Chaque mercredi, on rend hommage à un grand classique du cinéma. A voir ou à revoir.
La Comtesse aux pieds nus de Joseph L. Mankiewicz
Œuvre emblématique du grand Hollywood, La Comtesse aux pieds nus, sorti en 1954, réunit un tandem de stars iconiques au sommet de leur gloire : Ava Gardner et Humphrey Bogart. C’est par la voix off du personnage interprété par ce dernier, le scénariste et réalisateur Harry Dawes, que s’ouvre le film lors des funérailles en Italie de la célèbre actrice Maria d’Amata. Dès lors vont se succéder des flashbacks ponctués d’ellipses et les récits croisés de divers personnages reconstituant la fulgurante carrière de la destinée tragique de celle qui fut découverte dans un cabaret de Madrid. La jeune femme, Maria Vargas de son vrai nom, a une renommée locale comme danseuse de flamenco, mais sa vie va basculer quand un milliardaire texan, décidé à produire des films, veut faire d’elle une star devant la caméra d’Harry Dawes, cinéaste de talent en quête d’un second souffle.

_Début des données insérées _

(** The text is one of the grammar. *)
Definition wellFormed (t : PathText) : bool :=
  isSegmentName (textSegment t) && optNumber (textIndex t)
  && wellFormedField (textField t).

Definition written (o : option string) : string :=
  match o with
  | Some ds => ds
  | None => ""
  end.

(** The path a text of the grammar stands for: every number as
    [parseIntOrDefault] reads it, the defaults where a part is absent. *)
Definition pathOfText (t : PathText) : HL7Path :=
  let fieldText := option_map fieldDigits (textField t) in
  let repetitionText :=
    match textField t with Some f => fieldRepetition f | None => None end in
  let compText :=
    match textField t with Some f => fieldComp f | None => None end in
  let subText :=
    match compText with Some c => compSub c | None => None end in
  let field := parseIntOrDefault (written fieldText) 0 in
  mkPath (textSegment t)
    (parseIntOrDefault (written (textIndex t)) 1)
    field
    (parseIntOrDefault (written repetitionText) (if field >? 0 then 1 else 0))
    (parseIntOrDefault (written (option_map compDigits compText)) 0)
    (parseIntOrDefault (written (option_map subDigits subText)) 0).

(** The options for a capture group: set when the part is present. *)
Definition setOptional (i : nat) (o : option string) (caps : captures) : captures :=
  match o with
  | Some ds => setCapture i ds caps
  | None => caps
  end.

(** The text does not go on with a digit. *)
Definition noDigitAhead (rest : string) : bool :=
  match rest with
  | EmptyString => true
  | String c _ => negb (digit c)
  end.

(** The text does not go on with an opening bracket. *)
Definition noBracketAhead (rest : string) : bool :=
  match rest with
  | EmptyString => true
  | String c _ => negb (Ascii.eqb "[" c)
  end.

(** [(?:[-\.](\d+))?], the subcomponent part of [pathExp]. *)
Definition subPart : regex := Opt (Cat sep (Capture 6 (Plus digit))).

(** [(?:[-\.](\d+)(?:[-\.](\d+))?)?], the component part of [pathExp]. *)
Definition compPart : regex :=
  Opt (Cat sep (Cat (Capture 5 (Plus digit)) subPart)).

(** The field part of [pathExp]. *)
Definition fieldPart : regex :=
  Opt (Cat sep (Cat (Capture 3 (Plus digit)) (Cat (bracketed 4) compPart))).

(** The capture groups 1 to 6 of a text of the grammar. *)
Definition capturesOfText (t : PathText) : captures :=
  let repetitionText :=
    match textField t with Some f => fieldRepetition f | None => None end in
  let compText :=
    match textField t with Some f => fieldComp f | None => None end in
  let subText :=
    match compText with Some c => compSub c | None => None end in
  setOptional 6 (option_map subDigits subText)
    (setOptional 5 (option_map compDigits compText)
       (setOptional 4 repetitionText
          (setOptional 3 (option_map fieldDigits (textField t))
             (setOptional 2 (textIndex t)
                (setCapture 1 (textSegment t) noCaptures))))).

(** The five integer fields of a path are values of a non-negative
    [int]. *)
Definition fitsInt (path : HL7Path) : Prop :=
  0 <= SegmentIndex path <= maxInt /\ 0 <= Field path <= maxInt
  /\ 0 <= RepetitionIndex path <= maxInt /\ 0 <= Component path <= maxInt
  /\ 0 <= Subcomponent path <= maxInt.

(** The messages of the errors [Validate] returns. *)
Definition validateErrors : list string :=
  [ "if Segment is empty, the rest of the path must be empty or 0";
    "if Segment is MSH, SegmentIndex must be 1";
    "if Segment is MSH and Field is 1, the rest of the path must be empty or 0";
    "if RepetitionIndex is set, Field must be set";
    "if Field is set, RepetitionIndex must be at least 1";
    "if Component is set, Field must be set";
    "if Subcomponent is set, Component must be set" ].

(** ** cmd/hl7Parser/main.go *)

Module Main.

Definition message : string :=
  "MSH|^~\&|SendingApp|SendingFac|ReceivingApp|ReceivingFac|20240101120000||ADT^A01|123|P|2.5"
  ++ String CR "PID|1||PatientID|||Doe^John".

(** [hl7.HL7Path{Segment: "PID", SegmentIndex: 1, Field: 5, Component: 2}]:
    the fields not named are zero. *)
Definition path : HL7Path := mkPath "PID" 1 5 0 2 0.

(** What [main] prints; [None] when it panics. *)
Definition main : option string :=
  match AbstractHL7 message path with
  | Return result None => Some ("Result: " ++ result ++ String LF "")
  | Return _ (Some err) => Some ("Error: " ++ err ++ String LF "")
  | _ => None
  end.

End Main.

(** The lines of a text in one pass: a line ends at each line feed,
    which is dropped, and after each carriage return, which stays at the
    end of its line. *)
Fixpoint linesKeepingCR (s : string) : list string :=
  match s with
  | EmptyString => [EmptyString]
  | String c rest =>
      if Ascii.eqb c LF then EmptyString :: linesKeepingCR rest
      else if Ascii.eqb c CR then String CR EmptyString :: linesKeepingCR rest
      else match linesKeepingCR rest with
           | line :: more => String c line :: more
           | [] => [String c EmptyString]
           end
  end.

(** A segment text: no carriage return and no line feed in it. *)
Definition oneLine (s : string) : bool := avoids CR s && avoids LF s.

(** [part] stands somewhere in [whole], in one piece. *)
Definition partOf (part whole : string) : Prop :=
  exists before after, whole = before ++ part ++ after.
(** * vm5k: reservation planning, host distribution and network identities

    A shallow embedding of the planning core of [vm5k.py] (Python 2): the
    slot filter, the host-count distribution over a cycle of clusters, the
    IP/MAC generation, the reconciliation of a placement topology with the
    reserved hosts, and the dnsmasq configuration strings; then the
    checks of the options, the reading of the placement file and of the
    option [-r], the resolution of the requested elements, the request
    handed to the reservation, the search for the KaVLAN and the number
    of machines that are defined.

    Python integers are unbounded, hence [Z].  A dict is a [gmap]; where the
    order of [iterkeys()] matters it is an explicit list.  Exceptions, the
    script's [exit()] and loops that may not end are results of the
    [outcome] type. *)

From stdpp Require Import gmap strings list fin_maps sorting pretty.
From Stdlib Require Import ZArith Lia Ascii QArith.

Open Scope Z_scope.

(** ** Results of running a piece of the script *)

Inductive exn : Type :=
  | StopIteration
  | IndexError
  | ValueError
  | KeyError (k : string)
  | SystemExit.

Inductive outcome (A : Type) : Type :=
  | Return (a : A)
  | Raise (e : exn)
  | OutOfFuel.

Arguments Return {A} a.
Arguments Raise {A} e.
Arguments OutOfFuel {A}.

#[global] Instance outcome_bind : MBind outcome := λ A B k m,
  match m with
  | Return a => k a
  | Raise e => Raise e
  | OutOfFuel => OutOfFuel
  end.

(** [d[k]] on a dict: [KeyError] when the key is absent. *)
Definition getitem {V} (d : gmap string V) (k : string) : outcome V :=
  match d !! k with
  | Some v => Return v
  | None => Raise (KeyError k)
  end.

(** [l[0]] on a list. *)
Definition first_item {A} (l : list A) : outcome A :=
  match l with
  | x :: _ => Return x
  | [] => Raise IndexError
  end.

Definition Zsum (l : list Z) : Z := foldr Z.add 0 l.

(** ** Capacity model (lines 236-241) *)

Record attr : Type := Attr { cpu : Z; mem : Z }.

(** What [get_host_attributes] gives for the first host of a cluster: the
    number of hardware threads and the RAM in bytes. *)
Record host_attributes : Type := HostAttributes { smt_size : Z; ram_size : Z }.

(** Lines 236-241: one entry per cluster, the memory in MB. *)
Definition fetch_attrs (get_host_attributes : string → host_attributes)
    (clusters : list string) : gmap string attr :=
  foldl (λ d c, let a := get_host_attributes (c +:+ "-1") in
                <[c := Attr (smt_size a) (ram_size a / 1048576)]> d)
        ∅ clusters.

(** ** Planning slots: the tuple [(start, end, {resource: n_node})] *)

Record slot : Type := Slot {
  slot_start : Z;
  slot_end : Z;
  slot_avail : gmap string Z
}.

#[global] Instance slot_eq_dec : EqDecision slot.
Proof. solve_decision. Defined.

(** [list.remove(x)]: drops the first item equal to [x], [ValueError] when
    there is none. *)
Fixpoint py_remove {A} `{EqDecision A} (x : A) (l : list A) : outcome (list A) :=
  match l with
  | [] => Raise ValueError
  | y :: l' =>
      if decide (x = y) then Return l'
      else (r ← py_remove x l'; Return (y :: r))
  end.

Module SlotFinder.
Section Filter.

Variable clusters : list string.
Variable clusters_attr : gmap string attr.
Variable resources : gmap string Z.
Variables total_mem total_cpu : Z.

(** The accumulators of the inner loop: [slot_ram], [slot_cpu],
    [slot_has_nodes]. *)
Record acc : Type := Acc { slot_ram : Z; slot_cpu : Z; slot_has_nodes : bool }.

(** Body of [for resource, n_node in slot[2].iteritems()] (lines 273-279). *)
Definition scan_item (a : acc) (it : string * Z) : outcome acc :=
  let '(resource, n_node) := it in
  a1 ← (if bool_decide (resource ∈ clusters) then
          at_ ← getitem clusters_attr resource;
          Return (Acc (slot_ram a + n_node * mem at_)
                      (slot_cpu a + n_node * cpu at_)
                      (slot_has_nodes a))
        else Return a);
  Return
    (match resources !! resource with
     | Some minimum =>
         if n_node <? minimum
         then Acc (slot_ram a1) (slot_cpu a1) false
         else a1
     | None => a1
     end).

Fixpoint scan_items (a : acc) (items : list (string * Z)) : outcome acc :=
  match items with
  | [] => Return a
  | it :: items' => a' ← scan_item a it; scan_items a' items'
  end.

(** Lines 269-279 for one slot; the items come in the order of the map. *)
Definition scan_slot (s : slot) : outcome acc :=
  scan_items (Acc 0 0 true) (map_to_list (slot_avail s)).

(** The test of line 282; [/] on Python 2 integers is floor division. *)
Definition discard (a : acc) : bool :=
  (slot_ram a <? total_mem)
  || (slot_cpu a <? total_cpu / 2)
  || negb (slot_has_nodes a).

(** [for slot in tmp_slots: ... planning.slots.remove(slot)]
    (lines 268-283): [tmp] is the copy that is iterated, [slots] is
    [planning.slots]. *)
Fixpoint filter_loop (tmp : list slot) (slots : list slot) : outcome (list slot) :=
  match tmp with
  | [] => Return slots
  | s :: tmp' =>
      a ← scan_slot s;
      if discard a
      then (slots' ← py_remove s slots; filter_loop tmp' slots')
      else filter_loop tmp' slots
  end.

(** Lines 267-287: the filter, then [exit()] when nothing is left. *)
Definition find_slots (planning_slots : list slot) : outcome (list slot) :=
  slots ← filter_loop planning_slots planning_slots;
  if bool_decide (length slots = 0%nat) then Raise SystemExit
  else Return slots.

(** *** The feasibility test in the words of the specification *)

Definition ram_of (r : string) : Z :=
  match clusters_attr !! r with Some a => mem a | None => 0 end.
Definition cpu_of (r : string) : Z :=
  match clusters_attr !! r with Some a => cpu a | None => 0 end.

Definition cluster_items (s : slot) : list (string * Z) :=
  filter (λ it, it.1 ∈ clusters) (map_to_list (slot_avail s)).

Definition spec_slot_ram (s : slot) : Z :=
  Zsum (map (λ it : string * Z, it.2 * ram_of it.1) (cluster_items s)).
Definition spec_slot_cpu (s : slot) : Z :=
  Zsum (map (λ it : string * Z, it.2 * cpu_of it.1) (cluster_items s)).

(** Some resource of the slot with a declared minimum is below it. *)
Definition below_minimum (s : slot) : Prop :=
  ∃ r n m, slot_avail s !! r = Some n ∧ resources !! r = Some m ∧ n < m.

Definition insufficient (s : slot) : Prop :=
  total_mem > spec_slot_ram s
  ∨ total_cpu / 2 > spec_slot_cpu s
  ∨ below_minimum s.

(** [clusters_attr] is filled for every member of [clusters]
    (lines 238-241). *)
Definition attrs_cover : Prop :=
  ∀ c, c ∈ clusters → is_Some (clusters_attr !! c).

(** Helpers for the closed form of the loops. *)

Definition in_clusters (it : string * Z) : Prop := it.1 ∈ clusters.

Definition ram_sum (items : list (string * Z)) : Z :=
  Zsum (map (λ it : string * Z, it.2 * ram_of it.1)
            (filter in_clusters items)).

Definition cpu_sum (items : list (string * Z)) : Z :=
  Zsum (map (λ it : string * Z, it.2 * cpu_of it.1)
            (filter in_clusters items)).

Definition meets_minimum (it : string * Z) : bool :=
  match resources !! it.1 with
  | Some minimum => negb (it.2 <? minimum)
  | None => true
  end.

Definition ram_part (it : string * Z) : Z :=
  if bool_decide (it.1 ∈ clusters) then it.2 * ram_of it.1 else 0.

Definition cpu_part (it : string * Z) : Z :=
  if bool_decide (it.1 ∈ clusters) then it.2 * cpu_of it.1 else 0.

(** The verdict of line 282 on a slot, computed from the formulas. *)
Definition keepb (s : slot) : bool :=
  negb (discard (Acc (spec_slot_ram s)
                     (spec_slot_cpu s)
                     (forallb meets_minimum (map_to_list (slot_avail s))))).

End Filter.
End SlotFinder.

(** ** Host-count distribution on the chosen slot (lines 296-325) *)

(** [itertools.cycle]: the iterator is the period still to come; [next()]
    yields its head and queues it again.  On an empty iterable the first
    [next()] raises [StopIteration]. *)
Definition cycle_next (it : list string) : outcome (string * list string) :=
  match it with
  | [] => Raise StopIteration
  | k :: rest => Return (k, rest ++ [k])
  end.

Module Distributor.

(** The variables that the loop of lines 306-315 updates. *)
Record state : Type := State {
  cluster_nodes : gmap string Z;
  iter_cluster : list string;
  cluster : string;
  node_ram : Z
}.

Section Distribute.

Variable clusters : list string.
Variable clusters_attr : gmap string attr.
(** [chosen_slot[2]] *)
Variable avail : gmap string Z.
Variable vm_ram_size : Z.
Variable get_cluster_site : string → string.

(** Lines 296-299: one zero entry per key of the slot that is a cluster. *)
Definition init_cluster_nodes : gmap string Z :=
  foldl (λ cn c, if bool_decide (c ∈ clusters) then <[c := 0]> cn else cn)
        ∅ (map_to_list avail).*1.

(** [ks] is an order in which [d.iterkeys()] may enumerate the dict [d]:
    Python 2 fixes none. *)
Definition iterkeys_of (d : gmap string Z) (ks : list string) : Prop :=
  NoDup ks ∧ ∀ k, k ∈ ks ↔ is_Some (d !! k).

(** A test for [iterkeys_of init_cluster_nodes ks] that computes. *)
Definition iterkeys_check (ks : list string) : bool :=
  bool_decide (NoDup ks)
  && forallb (λ k, bool_decide (k ∈ (map_to_list avail).*1 ∧ k ∈ clusters)) ks
  && forallb (λ k, bool_decide (k ∈ clusters → k ∈ ks)) (map_to_list avail).*1.

(** Lines 314-315: [while cluster_nodes[cluster] >= chosen_slot[2][cluster]].
    [fuel] bounds the number of [next()] calls; the dict does not change
    inside the loop. *)
Fixpoint skip_full (fuel : nat) (cn : gmap string Z)
    (it : list string) (c : string) : outcome (string * list string) :=
  n ← getitem cn c;
  a ← getitem avail c;
  if a <=? n then
    match fuel with
    | O => OutOfFuel
    | S fuel' => '(c', it') ← cycle_next it; skip_full fuel' cn it' c'
    end
  else Return (c, it).

(** Lines 307-315: the body of [for i_vm in range(n_vm)]. *)
Definition place_vm (fuel : nat) (st : state) : outcome state :=
  let ram := node_ram st + vm_ram_size in
  at_ ← getitem clusters_attr (cluster st);
  if mem at_ <? ram + vm_ram_size then
    n ← getitem (cluster_nodes st) (cluster st);
    a ← getitem avail (cluster st);
    '(c1, it1) ← (if a <? n + 1 then cycle_next (iter_cluster st)
                  else Return (cluster st, iter_cluster st));
    n1 ← getitem (cluster_nodes st) c1;
    let cn := <[c1 := n1 + 1]> (cluster_nodes st) in
    '(c2, it2) ← cycle_next it1;
    '(c3, it3) ← skip_full fuel cn it2 c2;
    Return (State cn it3 c3 0)
  else Return (State (cluster_nodes st) (iter_cluster st) (cluster st) ram).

En seulement trois films, l’actrice espagnole devient une vedette. Inquiète, fragile, tourmentée, cette Cendrillon moderne se refuse aux hommes, qui la convoitent tel un trophée à conquérir, avant de céder à l’amour apparemment pur d’un comte italien.
Tragédie annoncée
Ce récit d’une tragédie annoncée se singularise par la narration virtuose de Mankiewicz (auteur par ailleurs du scénario) qui renoue avec la multiplication des points de vue déjà déployée dans Eve, autre chef-d’œuvre du cinéaste. On retrouve également ici son regard implacable sur l’usine à rêves d’Hollywood où le cynisme, la cupidité, la jalousie règnent en maîtres. Des scènes se déroulant sur la Riviera montrent aussi le monde de vanités dans lequel s’ébroue une certaine jet-set. Les dialogues claquent comme des coups de feu. La photographie somptueuse de Jack Cardiff confère au film un halo tour à tour funèbre et lumineux.
Face à Bogart qui campe finement un personnage touchant et intègre, Ava Gardner tient son plus beau rôle avec celui dans Pandora d’Albert Lewin. « La vie se comporte parfois comme si elle avait vu trop de mauvais films », annonce d’emblée Harry Dawes. Mélodrame tendu comme un thriller, La Comtesse aux pieds nus transforme la vie imaginaire de Maria Vargas en inoubliable spectacle.